I need each line of the entries below that includes the string "authority".

START Record extracts

(** C5: Whatever the store, the ledgers, the providers and the context answer, and whatever
    operations were run on the broker before, each call an operation makes is justified by
    the answers before it: an external commit is recorded only for a committed record the
    ledger answered for that attempt, a settlement repeats the commit the store holds, a
    retry is prepared and dispatched only for an unaborted attempt with no start claim and
    no ledger fact, or for a blocked effect whose retry the user confirmed in the request
    being served, a recovery settlement is made only for a failed, aborted or never-replayed
    attempt, a start only for a granted claim. *)
Theorem broker_calls_justified ops op :
  exists calls, run_ops (ops ++ [op]) = run_ops ops ++ calls /\
    allowed (justified services (op_confirms op)) (run_ops ops) calls.
Proof. rewrite run_ops_snoc. apply exec_op_allowed. Qed.

(** ** Results *)
Lemma wp_value {A} confirms (m : BrokerM A) Q tr a tr' :
  wp (justified services confirms) m (returns Q) tr -> m tr = (Ok a, tr') -> Q a tr'.
Proof. intros (calls & _ & _ & HQ) Hm. by rewrite Hm in HQ. Qed.

(** C8: A recovery decision stands on what was read: a replay carries a durable permit bound
    to the effect, the authority's generations and an attempt that was not aborted and not
    started (the recorded one, or the next one of an attempt that may be retried, after a
    block only with the confirmation of this request); a
    dispatch has an unexpired preparation; a settle-only decision has the commit of the
    effect or of its ledger; a wait has a start claim or an inflight ledger record. *)
Theorem recovery_decisions_grounded request tr d tr' :
  RecoverEffect services request tr = (Ok d, tr') -> decided services (request_confirms request) request d tr'.
Proof. by apply (wp_value (request_confirms request) _ (decided services (request_confirms request) request)), recover_justified. Qed.

(** An admitted dispatch permit is durable, is for the requested effect, service,
    operation, attempt, route and deadline, and when it is returned the store holds that
    attempt as dispatched and unaborted under the authority's generations. *)
Theorem admitted_permit_current request tr permit tr' :
  AdmitDispatch services request tr = (Ok permit, tr') -> admitted services request permit tr'.
Proof. apply (wp_value (fun _ => False) _ (admitted services request)), admit_justified. Qed.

END Record extracts

| Task response |
    to the effect, the authority's generations and an attempt that was not aborted and not
    attempt as dispatched and unaborted under the authority's generations. *)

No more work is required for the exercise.